> [TASK OBJECTIVE] Set down all the lines below, each one exactly as shown.

DATA SHOWN Start Marker

(** A registration is extended and encoded exactly when it is a stepping
    registration that does not negotiate already and the request can be written,
    which every request a client obtains can; the base object keeps its fields in
    place and the new one is added. *)
Theorem registration_encoding base request :
  (obtained request -> exists wire, wireRequest request = Ok wire) /\
  forall text, encodeModelInterfaceRegistration base request = Ok text <->
    (getf base ($"proto_step") = JStr ($"register") \/ getf base ($"proto_step") = JStr ($"register_traces")) /\
    has_own base ($"modelInterface") = false /\
    exists wire, wireRequest request = Ok wire /\
      encode_object number_text (JObj (obj_set base ($"modelInterface") wire)) = Ok text.
Proof.
  split.
  { intros Hr. destruct (wireRequest_decodes _ (obtained_wf _ Hr)) as (w & Hw & _). by exists w. }
  intros text. unfold encodeModelInterfaceRegistration.
  assert (forall name, is_str (getf base ($"proto_step")) name = true <->
    getf base ($"proto_step") = JStr (lit name)) as His.
  { intros name. unfold is_str. destruct (getf base ($"proto_step")); try done.
    rewrite bool_decide_eq_true. split; congruence. }
  rewrite <- !His. rewrite <- negb_true_iff, <- orb_true_iff. split.
  - intros H. apply res_bind_Ok in H as ([] & H1 & H). apply res_bind_Ok in H as ([] & H2 & H).
    apply res_bind_Ok in H as (w & Hw & H).
    unfold require_at in H1, H2. destruct (_ || _); [|discriminate H1]. destruct (negb _); [|discriminate H2].
    split_and!; [done|done|]. by exists w.
  - intros (H1 & H2 & w & Hw & H). rewrite H1, H2. cbn [require_at mbind res_mbind]. by rewrite Hw.
Qed.
End text.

DATA SHOWN End Marker

> [SOLUTION TO THIS PROBLEM]
(** A registration is extended and encoded exactly when it is a stepping
    registration that does not negotiate already and the request can be written,
    which every request a client obtains can; the base object keeps its fields in
    place and the new one is added. *)
Theorem registration_encoding base request :
  (obtained request -> exists wire, wireRequest request = Ok wire) /\
  forall text, encodeModelInterfaceRegistration base request = Ok text <->
    (getf base ($"proto_step") = JStr ($"register") \/ getf base ($"proto_step") = JStr ($"register_traces")) /\
    has_own base ($"modelInterface") = false /\
    exists wire, wireRequest request = Ok wire /\
      encode_object number_text (JObj (obj_set base ($"modelInterface") wire)) = Ok text.
Proof.
  split.
  { intros Hr. destruct (wireRequest_decodes _ (obtained_wf _ Hr)) as (w & Hw & _). by exists w. }
  intros text. unfold encodeModelInterfaceRegistration.
  assert (forall name, is_str (getf base ($"proto_step")) name = true <->
    getf base ($"proto_step") = JStr (lit name)) as His.
  { intros name. unfold is_str. destruct (getf base ($"proto_step")); try done.
    rewrite bool_decide_eq_true. split; congruence. }
  rewrite <- !His. rewrite <- negb_true_iff, <- orb_true_iff. split.
  - intros H. apply res_bind_Ok in H as ([] & H1 & H). apply res_bind_Ok in H as ([] & H2 & H).
    apply res_bind_Ok in H as (w & Hw & H).
    unfold require_at in H1, H2. destruct (_ || _); [|discriminate H1]. destruct (negb _); [|discriminate H2].
    split_and!; [done|done|]. by exists w.
  - intros (H1 & H2 & w & Hw & H). rewrite H1, H2. cbn [require_at mbind res_mbind]. by rewrite Hw.
Qed.
End text.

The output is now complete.